Lors d’uvéite récidivante équine, il est recommandé d’utiliser des collyres mydriatiques-cycloplégiques (atropine notamment) ainsi que des anti-inflammatoires (corticostéroïdes, anti-inflammatoires non stéroïdiens et implants de cyclosporine). Toutefois, les chevaux souffrant d’une inflammation incontrôlée vont généralement développer une cécité causée par la présence de synéchies, de cataracte et/ou de glaucome, avec ou sans douleur persistante. Dans une étude, la doxycycline n’a pas pu être détectée dans l’humeur aqueuse après un traitement de 5 jours avec une dose de 10 mg/kg administrée toutes les 12 heures. Des antibiotiques tels que l’enrofloxacine ou certaines tétracyclines peuvent atteindre des concentrations supérieures à la concentration minimale inhibitrice (CMI) de Leptospira. Cependant, ils sont généralement inefficaces pour éliminer l’organisme de l’œil.

L’injection intravitréenne d’antibiotiques comme la gentamicine est un traitement efficace qui peut éviter une intervention chirurgicale. Une injection intravitréenne unique de 4 mg de gentamicine permet de réduire le taux de récidive à moins de 15 %, tout en préservant la vision et en prévenant des épisodes douloureux récurrents chez ces chevaux.

Prévention

Les juments gravement infectées qui avortent à cause d’une infection à Leptospira devraient idéalement être isolées pendant plusieurs semaines et l’urine devrait être testée par PCR pour déterminer si la jument élimine toujours des lepstospires. En Amérique du Nord, certains élevages se sont posé la question de traiter les juments avec des antibiotiques après un avortement, pour réduire la période d’élimination des leptospires. Toutefois, aucun résultat ne permet de dire si ce traitement raccourcit ou non la durée d’élimination. De plus, il est clair que ce genre de pratiques pourrait induire des résistances aux antibiotiques.

Le fait d’éviter l’accès à l’eau stagnante et aux hôtes hébergeant l’organisme peut aider au contrôle de la leptospirose. Cependant, il peut être très difficile de limiter l’exposition à Leptospira du fait de la contamination potentielle des aliments comme les granulés, le foin, l’herbe et l’eau qui sont fréquemment contaminés par des rongeurs ou des animaux sauvages.

Il existe en Amérique du Nord un vaccin adapté aux chevaux (Lepto EQ Innovator®). Il permet de prévenir la leptospirémie causée par L. pomona, ce qui pourrait aider à réduire le risque d’infections récurrentes d’uvéite équine, d’avortements ou d’insuffisance rénale aiguë provoqués par ce sérovar.

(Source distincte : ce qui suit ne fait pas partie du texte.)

(* ===== verification/BTree.v ===== *)
(** * BTree: the check of a unique index

    When a row gets its entry in a unique index, the leaf pages of the B-tree are
    searched for a live row with the same key (nbtinsert.c, nbtsearch.c).  [PgState]
    says what comes of it for the rows of AQO's tables; this file models the search in
    the pages: the comparison of keys, the way to the leaf of the key, the binary search in it, and
    [_bt_check_unique], which walks over the equal entries and the pages to the right.
    It shows that the check answers for all the entries from a leaf on, and that for an
    index that has the entries of a table's rows the answer is the one of [PgState].
    Locks on buffers, predicate locks and the descent from the root are left out. *)
From Stdlib Require Import Sorted.
From S2P Require Import Prelude Nodes PgState Storage.
From stdpp Require Import strings sorting.

(** ** Data *)

(** A key is a list of integers or nulls, as AQO's indexes have them. *)
Abbreviation key := (list (option Z)).

(** An entry: its key, the row it leads to, and whether it was marked killed. *)
Record IndexItem : Type := mkItem { it_key : key; it_tid : nat; it_dead : bool }.

(** A leaf: the items from offset 1 on, the first one being the high key unless the
    page is the rightmost; the right sibling (0: none); the flags: deleted, with killed
    items, split without an entry for the right half in the level above. *)
Record BTPage : Type := mkBTPage { bt_items : list IndexItem; btpo_next : nat; bt_ignore : bool; bt_garbage : bool; bt_incomplete : bool }.

Definition P_RIGHTMOST (p : BTPage) : bool := btpo_next p =? 0.
Definition P_HIKEY : nat := 1.
Definition P_FIRSTDATAKEY (p : BTPage) : nat := if P_RIGHTMOST p then P_HIKEY else 2.
Definition PageGetMaxOffsetNumber (p : BTPage) : nat := length (bt_items p).
Definition PageGetItem (p : BTPage) (offset : nat) : res IndexItem := if offset =? 0 then Err Fault_bounds else rd (bt_items p) (offset - 1).

(** The check that is asked for; UNIQUE_CHECK_NO does not get here. *)
Inductive UniqueCheck : Type := CHECK_YES | CHECK_PARTIAL | CHECK_EXISTING.
#[export] Instance UniqueCheck_eq_dec : EqDecision UniqueCheck.
Proof. solve_decision. Defined.

(** What [heap_hot_search] finds at a row: with SnapshotDirty the transactions that are at work on
    it, or nothing and whether all its versions are dead to everyone; with SnapshotSelf
    whether it is alive. *)
Record DirtyResult : Type := mkDirty { dirty_xmin : Z; dirty_xmax : Z; dirty_token : Z }.
Class HeapSearch : Type := {
  hot_search_dirty : nat → option DirtyResult;
  hot_all_dead : nat → bool;
  hot_search_self : nat → bool
}.

(** ** Comparing keys *)
Definition btint4cmp (a b : Z) : Z := if (a >? b)%Z then 1 else if (a =? b)%Z then 0 else -1.

(** One column of [_bt_compare]: ascending, nulls last. *)
Definition compare_attr (arg datum : option Z) : Z :=
  match arg, datum with
  | None, None => 0
  | None, Some _ => 1
  | Some _, None => -1
  | Some x, Some d => - btint4cmp d x
  end.

Fixpoint bt_compare (scankey k : key) : Z :=
  match scankey, k with
  | x :: scankey, d :: k => let result := compare_attr x d in if negb (result =? 0)%Z then result else bt_compare scankey k
  | _, _ => 0
  end.

Fixpoint bt_isequal (scankey k : key) : bool :=
  match scankey, k with
  | x :: scankey, d :: k =>
      match x, d with
      | Some x, Some d => if negb (btint4cmp d x =? 0)%Z then false else bt_isequal scankey k
      | _, _ => false
      end
  | _, _ => true
  end.

(** ** The binary search *)
Fixpoint binsrch_loop (fuel : nat) (p : BTPage) (scankey : key) (low high : nat) : res nat :=
  match fuel with
  | O => Err Fault_fuel
  | S fuel =>
      if low <? high then
        let mid := low + (high - low) / 2 in
        item ← PageGetItem p mid;
        if (1 <=? bt_compare scankey (it_key item))%Z then binsrch_loop fuel p scankey (mid + 1) high
        else binsrch_loop fuel p scankey low mid
      else Ok low
  end.

(** [_bt_binsrch] on a leaf, with [nextkey] false. *)
Definition bt_binsrch (p : BTPage) (scankey : key) : res nat :=
  let low := P_FIRSTDATAKEY p in
  let high := PageGetMaxOffsetNumber p in
  if high <? low then Ok low else binsrch_loop (S (S high)) p scankey low (high + 1).

(** What finishing a split does to the leaf; the new entry is in the level above. *)
Definition finish_split (p : BTPage) : BTPage := mkBTPage (bt_items p) (btpo_next p) (bt_ignore p) (bt_garbage p) false.

(** [_bt_moveright] from a leaf, for an insertion and with [nextkey] false: pages to the right while the
    key is behind the high key or the page was deleted. *)
Fixpoint bt_moveright (fuel : nat) (pages : list BTPage) (scankey : key) (blk : nat) : res (nat * list BTPage) :=
  match fuel with
  | O => Err Fault_fuel
  | S fuel =>
      p ← rd pages blk;
      if P_RIGHTMOST p then if bt_ignore p then Err (Fault_elog "fell off the end of index") else Ok (blk, pages)
      else if bt_incomplete p then bt_moveright fuel (<[blk := finish_split p]> pages) scankey blk
      else
        right ← (if bt_ignore p then Ok true else hikey ← PageGetItem p P_HIKEY; Ok (1 <=? bt_compare scankey (it_key hikey))%Z);
        if (right : bool) then bt_moveright fuel pages scankey (btpo_next p) else Ok (blk, pages)
  end.

(** ** The check *)

(** No conflict that is known, with [is_unique]; or a transaction to wait for. *)
Inductive UniqueResult : Type := Checked (is_unique : bool) | Waits (xwait token : Z).

(** What the body of the loop does with an item: go on, leave the loop, return. *)
Inductive ItemResult : Type := GoOn (pages : list BTPage) (found : bool) | Leave | Return (r : UniqueResult).

Section check.
Context `{HeapSearch}.
Context (checkUnique : UniqueCheck) (scankey : key) (tid : nat).

(** [ItemIdMarkDead] and the page's flag. *)
Definition mark_dead (p : BTPage) (offset : nat) : BTPage :=
  mkBTPage (alter (fun e => mkItem (it_key e) (it_tid e) true) (offset - 1) (bt_items p)) (btpo_next p) (bt_ignore p) true (bt_incomplete p).

Definition examine (pages : list BTPage) (blk : nat) (p : BTPage) (offset : nat) (found : bool) : res ItemResult :=
  if PageGetMaxOffsetNumber p <? offset then Ok (GoOn pages found)
  else
    item ← PageGetItem p offset;
    if it_dead item then Ok (GoOn pages found)
    else if negb (bt_isequal scankey (it_key item)) then Ok Leave
    else if bool_decide (checkUnique = CHECK_EXISTING) && (it_tid item =? tid) then Ok (GoOn pages true)
    else
      match hot_search_dirty (it_tid item) with
      | Some d =>
          if bool_decide (checkUnique = CHECK_PARTIAL) then Ok (Return (Checked false))
          else
            let xwait := if negb (dirty_xmin d =? 0)%Z then dirty_xmin d else dirty_xmax d in
            if negb (xwait =? 0)%Z then Ok (Return (Waits xwait (dirty_token d)))
            else if hot_search_self tid then Err (Fault_elog "duplicate key value violates unique constraint")
            else Ok Leave
      | None => if hot_all_dead (it_tid item) then Ok (GoOn (<[blk := mark_dead p offset]> pages) found) else Ok (GoOn pages found)
      end.

(** The next page that was not deleted. *)
Fixpoint next_page (fuel : nat) (pages : list BTPage) (blk : nat) : res nat :=
  match fuel with
  | O => Err Fault_fuel
  | S fuel =>
      p ← rd pages blk;
      if negb (bt_ignore p) then Ok blk
      else if P_RIGHTMOST p then Err (Fault_elog "fell off the end of index")
      else next_page fuel pages (btpo_next p)
  end.

Definition finish_check (pages : list BTPage) (found : bool) : res (UniqueResult * list BTPage) :=
  if bool_decide (checkUnique = CHECK_EXISTING) && negb found then Err (Fault_elog "failed to re-find tuple within index")
  else Ok (Checked true, pages).

Fixpoint check_loop (fuel : nat) (pages : list BTPage) (blk offset : nat) (found : bool) : res (UniqueResult * list BTPage) :=
  match fuel with
  | O => Err Fault_fuel
  | S fuel =>
      p ← rd pages blk;
      r ← examine pages blk p offset found;
      match r with
      | Return r => Ok (r, pages)
      | Leave => finish_check pages found
      | GoOn pages found =>
          if offset <? PageGetMaxOffsetNumber p then check_loop fuel pages blk (offset + 1) found
          else if P_RIGHTMOST p then finish_check pages found
          else
            hikey ← PageGetItem p P_HIKEY;
            if negb (bt_isequal scankey (it_key hikey)) then finish_check pages found
            else
              blk ← next_page (length pages) pages (btpo_next p);
              p ← rd pages blk;
              check_loop fuel pages blk (P_FIRSTDATAKEY p) found
      end
  end.
(** The id [T1] comes twice, with a rule-matching code and without. *)
Definition clash_run : Database * Outcome Counts :=
  processTransactionsForCategorization online 7 [T1_income; T1_uncoded] 1 empty_db.

(** An id of 255 characters, and the same id followed by a space. *)
Definition long_id : string := string_of_list_ascii (repeat "a"%char 255).
Definition padded_id : string := long_id ++ " ".

(** A rule-matching record under the padded id, delivered twice. *)
Definition padded_income : Transaction := record (Some padded_id) (Some "INCOME").

Definition padded_first_run : Database * Outcome Counts :=
  processTransactionsForCategorization online 7 [padded_income] 1 empty_db.

Definition padded_second_run : Database * Outcome Counts :=
  processTransactionsForCategorization online 8 [padded_income] 1 (fst padded_first_run).

(** The request that files the padded id under "Groceries", and the
    delivery of the same id afterwards. *)
Definition padded_groceries : CategorizeBody :=
  {| body_transaction_id := Some padded_id; body_category := Some "Groceries";
     body_plaid_data := None |}.

Definition padded_categorized : Database * Outcome CategorizationRow :=
  categorize online 9 1 padded_groceries empty_db.

Definition padded_redelivered : Database * Outcome Counts :=
  processTransactionsForCategorization online 10 [padded_income] 1
    (fst padded_categorized).

(** A category of 100 characters followed by a space. *)
Definition long_category : string := string_of_list_ascii (repeat "c"%char 100).

Definition padded_category : CategorizeBody :=
  {| body_transaction_id := Some "T2"; body_category := Some (long_category ++ " ");
     body_plaid_data := None |}.



(** User 1 has the id of 255 characters waiting for review. *)
Definition long_pending : Database :=
  {| transaction_categorizations := [];
     manual_review_transactions :=
       [ {| m_user_id := 1; m_transaction_id := Some long_id;
            m_transaction_data := Some "{}"; m_created_at := 5 |} ] |}.

(** Every statement is run but the delete of a review entry. *)
Definition losing_delete : Connection :=
  fun st =>
    match st with
    | DeleteManualReview _ _ => false
    | _ => true
    end.
(** * preride: route suffer-score and wind-fetch core

    A shallow embedding of the computational core of the application:

    - [Scorer]: the geometry helpers and [buildSegmentCollection] of the
      top-level component file;
    - [WindFetch]: the cache and single-flight layer of
      [hooks/useWindData.ts] ([cacheKey], [fetchWindForPoint]);
    - [Pool]: the bounded-parallelism runner [pooled] of
      [hooks/windArrows.ts].

    JavaScript numbers are read as real numbers: a finite double stands
    for the real it denotes and every arithmetic operation is exact.  NaN,
    the infinities, signed zeros and rounding error are outside this
    reading; where the source relies on one of them the definition says
    how it is rendered.  [Binary64] takes [Math.PI] as the double it is,
    for the one place where the difference from pi decides a result. *)

From Stdlib Require Import Reals Machin Lra Lia ZArith List.
From Stdlib Require Import DecimalString.
From stdpp Require Import gmap strings list.

Open Scope R_scope.

(** ** JavaScript number primitives over the reals *)

Module JS.

(** [Math.trunc]: the integer part towards zero. *)
Definition trunc (x : R) : Z :=
  if Rle_dec 0 x then Int_part x else (- Int_part (- x))%Z.

(** The [%] operator on numbers: the remainder has the sign of the
    dividend, [x - m * trunc (x / m)]. *)
Definition rem (x m : R) : R := x - m * IZR (trunc (x / m)).

(** [Math.round]: the nearest integer, ties towards plus infinity. *)
Definition round (x : R) : R := IZR (Int_part (x + 1 / 2)).

(** [Math.atan2 y x], the angle of the point [(x, y)] in (-PI, PI].
    With no signed zero, [atan2 0 x] is [PI] for negative [x] and
    [atan2 0 0] is [0]. *)
Definition atan2 (y x : R) : R :=
  if Rlt_dec 0 x then atan (y / x)
  else if Rlt_dec x 0 then
    (if Rle_dec 0 y then atan (y / x) + PI else atan (y / x) - PI)
  else if Rlt_dec 0 y then PI / 2
  else if Rlt_dec y 0 then - (PI / 2)
  else 0.

(** Decimal digits of a non-negative integer. *)
Definition digits (n : Z) : string :=
  NilZero.string_of_uint (N.to_uint (Z.to_N n)).

Fixpoint zeros (k : nat) : string :=
  match k with
  | O => EmptyString
  | S k' => String (Ascii.ascii_of_nat 48) (zeros k')
  end.

(** The string [toFixed] builds from the sign and the integer [n] of
    the scaled magnitude: [n] written with at least [f + 1] digits and
    a point before the last [f]. *)
Definition fixedString (neg : bool) (n : Z) (f : nat) : string :=
  let s := if neg then "-"%string else EmptyString in
  let m := digits n in
  let k := String.length m in
  let m := if (k <=? f)%nat then (zeros (f + 1 - k) +:+ m)%string else m in
  let k := String.length m in
  s +:+ String.substring 0 (k - f) m +:+ "." +:+ String.substring (k - f) f m.

(** [Number.prototype.toFixed] for [f > 0] fraction digits and
    [|x| < 1e21]: the sign, then the integer nearest to [|x| * 10^f],
    the larger one on a tie.  A negative [x] keeps its sign even when
    it rounds to zero. *)
Definition toFixed (x : R) (f : nat) : string :=
  fixedString (if Rlt_dec x 0 then true else false)
    (Int_part (Rabs x * 10 ^ f + 1 / 2)) f.

(** Truthiness of [x || d] on a possibly missing count: [undefined]
    and [0] fall through to the default. *)
Definition orElse (o : option nat) (d : nat) : nat :=
  match o with
  | Some (S n) => S n
  | _ => d
  end.

End JS.

(** ** Wind forecast cache and single-flight fetch *)

Module WindData.

Record HourlyWindEntry := mkEntry {
  time : string;
  speed_kmh : R;
  direction_deg : R
}.

(** The [hourly] object of a forecast response: three parallel arrays. *)
Record Forecast := mkForecast {
  hourly_time : list string;
  windspeed_10m : list R;
  winddirection_10m : list R
}.

(** How the request behind [fetch] ends: the network fails, or a
    response arrives with its [ok] flag, its status and, when the body
    parses to the expected shape, the forecast. *)
Inductive NetResult :=
| NetFail (err : string)
| Http (ok : bool) (status : nat) (json : option Forecast).

(** A promise of the module once it has settled. *)
Inductive Settled :=
| Fulfilled (entries : list HourlyWindEntry)
| Rejected (err : string).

Une innocuité de ce vaccin a été démontrée chez les poulains dès l’âge de 3 mois et chez les juments à tous les stades de gestation. Une des limites néanmoins est qu’il ne permet pas de protéger les chevaux contre une infection à Grippotyphosa, par exemple. En Europe, à ce jour, il n’existe pas de vaccin spécifique aux chevaux.

Article rédigé d’après :

- Divers T. J., Chang Y. F., Irby N. L., et coll. Leptospirosis : an important infectious disease in North American horses, Equine Vet. J. 2019;51(3):287–292.

- Malalana F. Leptospirosis in horses : a European perspective, Equine Vet. J. 2019;51(3):285-286.

ZOONOSE

À ce jour, aucun cas de leptospirose humaine causé par un contact avec un cheval infecté n’a été décrit. Il n’en reste pas moins que la leptospirose est une maladie zoonotique. Les signes cliniques peuvent varier en fonction du sérotype de Leptospira, mais également de l’âge, de l’état de santé et du statut immunitaire de l’individu. Les signes cliniques varient d’une maladie bénigne de type syndrome grippal à une infection grave avec insuffisance rénale et hépatique, détresse pulmonaire et, parfois, mort. Des contacts avec l’urine d’un animal infecté ou de l’eau et un sol contaminés constituent les principales voies de transmission. Le Center for Disease Control aux États-Unis répertorie les vétérinaires et les propriétaires d’animaux comme présentant un risque professionnel de contracter la leptospirose. À savoir : les bactéries du genre Leptospira sont facilement et rapidement tuées par les désinfectants courants et la chaleur.